14 Mayıs 2012 Pazartesi

Dönüştürülen Sağlık Politikalarına Kurban Edilen Eczacılık

14 Mayıs 2012 Pazartesi günü Eczacıların Bayramı. Ülkemizde eczalığın başlamasının 173. yılı. Bir eczacı olarak, mesleğimizin ölüm fermanının yazıldığı bir dönemde köşe yazım “SUNUŞ’U” eczacıların dramına ayırmamı ve bu konuyu sizlerle paylaşmamı hoş göreceğinizi umuyorum. İnsanların sağlıklarının korunması ve hastalık halinde tedavisi için başvurabileceği kişi öncelikle hekimler sonra da eczacılardır. Onların sağlıklı hizmet yapabilmeleri için öncelikle kendilerinin her yönden sağlıklı ve güven içersinde olması gerekir. Ne var ki, dönüştürülen sağlık politikaları eczacıları tam anlamı ile demoralize etmiş ve gelecek endişesi içinde bırakmıştır. Eczacılar yıllardır bu ülkenin çıkarlarını kendi çıkarlarının önünde tutmuş ve pahalı ilaçtan daha çok karlar ettiklerini bildikleri halde, ilacın çok pahalı olmasından yakınmış ve ilaç fiyatlarının düşürülmesi gerektiğini sürekli gündemde tutmuşlardır. Eczacı odalarının arşivleri ilacın çok pahalı satıldığını kanıtlayan belgelerle doludur. Bunun örnekleri ile Sağlık Bakanlığına yapılmış onlarca suç duyurusu vardır.

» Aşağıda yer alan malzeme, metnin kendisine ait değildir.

Lemma tick_watch g st :
  w_checking g = false -> 0 <= hb_failures st <= w_lost g -> watching (round_end g st) g (tick to_lowercase node hb st).
Proof.
  intros Hc Hf. unfold tick. split; [done|]. intros []. cbn [watch_step].
  eapply along_bind; [apply stays_along, unwatched_drain|]. intros g1 pending S1.
  eapply along_bind; [apply stays_along, unwatched_probe|]. intros g2 live S2.
  eapply along_bind; [apply observation_along|]. intros g3 obs [S3 D3].
  pose proof (stays_trans _ _ _ S1 (stays_trans _ _ _ S2 S3)) as S3'.
  eapply along_bind; [apply available_stays; destruct S3'; congruence|]. intros g4 available S4.
  eapply along_bind; [apply capacity_stays|]. intros g5 capacity S5.
  split; [done|]. intros updates. split; [done|]. intros stored. split; [done|]. intros hmac. cbn [watch_step].
  eapply along_bind with (mid := fun g' _ => stays g5 g').
  { destruct obs; [apply (stays_along (node! now := Lib UnixNow in Ret _)); by apply acts_act|apply stays_refl]. }
  intros g6 stability S6. pose proof (stays_trans _ _ _ S4 (stays_trans _ _ _ S5 S6)) as (C6 & L6 & P6).
  destruct S3' as (C3 & L3 & P3). split; [done|]. intros r. cbn [watch_step].
  assert (forall g' , stays (mkWatch true (Err false) false (w_lost g6) false) g' ->
    round_end g st g' (Beat (mkHb (hb_token st) (u64_add (hb_seq st) 1) (hb_failures st) pending))) as Hquiet.
  { intros g' (_ & Lg & Pg). unfold round_end. cbn [hb_failures hb_seq]. cbn in Lg. rewrite Lg, L6, L3. split; [done|].
    intros Hh. by apply Pg in Hh. }
  destruct r as [resp|connect]; cbn [accepted]; rewrite ?andb_false_r.
  - destruct (is_success (rs_status resp)) eqn:Es; rewrite ?andb_true_r, ?andb_false_r.
    + apply (accepted_end g _ (mkHb (hb_token st) (u64_add (hb_seq st) 1) (hb_failures st) pending) _ _ _ _ (hb_seq st));
        cbn [w_checking hb_failures w_lost hb_seq w_hopeless]; [done|by rewrite L6, L3|done|].
      intros Hh. apply P6 in Hh. split; [by apply P3|by apply D3].
    + destruct (unknown_status _).
      * unfold beat_unknown. eapply along_bind; [apply stays_along, unwatched_renew; done|]. intros g7 t S7. cbn [along].
        destruct S7 as (_ & Lg & Pg). unfold round_end. cbn [hb_failures hb_seq]. cbn in Lg. rewrite Lg, L6, L3. split; [done|].
        intros Hh. by apply Pg in Hh.
      * eapply along_bind; [apply stays_along, unwatched_health|]. intros g7 [] S7. cbn [along]. by apply Hquiet.
  - eapply along_bind; [apply stays_along, unwatched_health|]. intros g7 [] S7. cbn [along]. by apply Hquiet.
Qed.

(** ** The loop *)

Definition loop_end (g g' : watch) (e : hb_end) : Prop :=
  match e with
  | Beat _ => True
  | Exits code => code = RECOVERY_EXIT_CODE /\ hc_supervised hb = true /\ hc_recovery_grace hb <= w_lost g'
  end /\ (w_hopeless g' = true -> w_hopeless g = true).

Lemma pause_along (wait : bool) g :
  w_checking g = false \/ wait = true ->
  watching (fun g' _ => w_checking g' = false /\ w_lost g' = w_lost g /\ w_hopeless g' = w_hopeless g) g
    (if wait then node! _ := Pause HEARTBEAT_INTERVAL_SECS in Ret tt else Ret tt).
Proof. intros Hc. destruct wait; [split; [done|]; by intros []|]. by destruct Hc. Qed.

Lemma rounds_watch n wait g st :
  w_checking g = false \/ wait = true -> 0 <= hb_failures st <= w_lost g ->
  watching (loop_end g) g (heartbeat_rounds to_lowercase node hb n wait st).
Proof.
  revert wait g st. induction n as [|n IH]; intros wait g st Hc Hf; [done|]. cbn [heartbeat_rounds].
  eapply along_bind; [by apply pause_along|]. intros g1 [] (C1 & L1 & P1).
  eapply along_bind; [apply (tick_watch g1); [done|by rewrite L1]|]. intros g2 [b|code] [E2 P2].
  - eapply along_mono; [|apply IH; [by right|apply E2]]. intros g3 e [H3 P3]. split; [done|].
    intros Hh. rewrite <- P1. by apply P2, P3.
  - split; [done|]. intros Hh. rewrite <- P1. by apply P2.
Qed.

Lemma div_succ e s : 0 < e -> 0 <= s -> (s + 1) / e = if (s + 1) mod e =? 0 then s / e + 1 else s / e.
Proof.
  intros He Hs. pose proof (Z.div_mod s e ltac:(lia)) as D. pose proof (Z.mod_pos_bound s e He) as B.
  pose proof (Z.div_mod (s + 1) e ltac:(lia)) as D'. pose proof (Z.mod_pos_bound (s + 1) e He) as B'.
  destruct (Z.eqb_spec ((s + 1) mod e) 0); nia.
Qed.

Section hopeless.
Context (Hsup : hc_supervised hb = true) (Hevery : 0 < hc_check_every hb) (Hgrace : 0 < hc_recovery_grace hb <= u32_max).
Context (Hbound : hc_recovery_grace hb * hc_check_every hb <= u64_max).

Sağlık Bakanlıkları yıllarca bu uyarılara kulağını tıkamış ve Hazinenin ilaç tekellerince soyulmasına adeta göz yummuştur. 1984 de ülkemizde başlayan liberalleşme rüzgârı ve dış güçlerin yönlendirmesi sonucu ilaç fiyatlarının İlaç ve Eczacılık Genel Müdürlüğünce belirlenmesi işlemine son verilmiş ve ilaç fiyatlarının belirlenmesinde beyan usulü getirilmiştir. Bunun anlamı, ilaç fiyatlarının belirlenmesi işinin ilaç tekellerinin insafına bırakılmasıdır.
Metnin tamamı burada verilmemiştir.